Start of Block

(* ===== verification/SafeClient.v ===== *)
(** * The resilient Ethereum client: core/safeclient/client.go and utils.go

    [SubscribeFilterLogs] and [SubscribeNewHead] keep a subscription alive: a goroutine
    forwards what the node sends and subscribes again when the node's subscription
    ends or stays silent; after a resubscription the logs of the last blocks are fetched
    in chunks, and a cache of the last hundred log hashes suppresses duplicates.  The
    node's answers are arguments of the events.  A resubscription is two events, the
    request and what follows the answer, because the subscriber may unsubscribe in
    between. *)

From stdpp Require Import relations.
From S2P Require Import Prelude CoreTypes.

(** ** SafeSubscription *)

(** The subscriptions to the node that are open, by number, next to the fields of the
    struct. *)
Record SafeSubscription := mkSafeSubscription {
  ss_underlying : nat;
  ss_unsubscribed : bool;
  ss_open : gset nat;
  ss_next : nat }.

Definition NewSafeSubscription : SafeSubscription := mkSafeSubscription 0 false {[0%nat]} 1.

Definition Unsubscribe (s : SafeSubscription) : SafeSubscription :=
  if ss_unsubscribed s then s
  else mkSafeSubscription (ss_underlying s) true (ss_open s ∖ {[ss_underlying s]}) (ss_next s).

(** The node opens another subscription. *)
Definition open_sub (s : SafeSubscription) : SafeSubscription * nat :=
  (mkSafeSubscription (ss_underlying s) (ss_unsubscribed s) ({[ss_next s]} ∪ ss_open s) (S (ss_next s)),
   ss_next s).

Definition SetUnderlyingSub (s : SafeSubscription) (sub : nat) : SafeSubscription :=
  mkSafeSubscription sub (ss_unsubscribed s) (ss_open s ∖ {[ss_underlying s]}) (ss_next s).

End of Block

Everything in the records must be returned exactly.

__TASK RESPONSE__:
(* ===== verification/SafeClient.v ===== *)
(** * The resilient Ethereum client: core/safeclient/client.go and utils.go

    [SubscribeFilterLogs] and [SubscribeNewHead] keep a subscription alive: a goroutine
    forwards what the node sends and subscribes again when the node's subscription
    ends or stays silent; after a resubscription the logs of the last blocks are fetched
    in chunks, and a cache of the last hundred log hashes suppresses duplicates.  The
    node's answers are arguments of the events.  A resubscription is two events, the
    request and what follows the answer, because the subscriber may unsubscribe in
    between. *)

From stdpp Require Import relations.
From S2P Require Import Prelude CoreTypes.

(** ** SafeSubscription *)

(** The subscriptions to the node that are open, by number, next to the fields of the
    struct. *)
Record SafeSubscription := mkSafeSubscription {
  ss_underlying : nat;
  ss_unsubscribed : bool;
  ss_open : gset nat;
  ss_next : nat }.

Definition NewSafeSubscription : SafeSubscription := mkSafeSubscription 0 false {[0%nat]} 1.

Definition Unsubscribe (s : SafeSubscription) : SafeSubscription :=
  if ss_unsubscribed s then s
  else mkSafeSubscription (ss_underlying s) true (ss_open s ∖ {[ss_underlying s]}) (ss_next s).

(** The node opens another subscription. *)
Definition open_sub (s : SafeSubscription) : SafeSubscription * nat :=
  (mkSafeSubscription (ss_underlying s) (ss_unsubscribed s) ({[ss_next s]} ∪ ss_open s) (S (ss_next s)),
   ss_next s).

Definition SetUnderlyingSub (s : SafeSubscription) (sub : nat) : SafeSubscription :=
  mkSafeSubscription sub (ss_unsubscribed s) (ss_open s ∖ {[ss_underlying s]}) (ss_next s).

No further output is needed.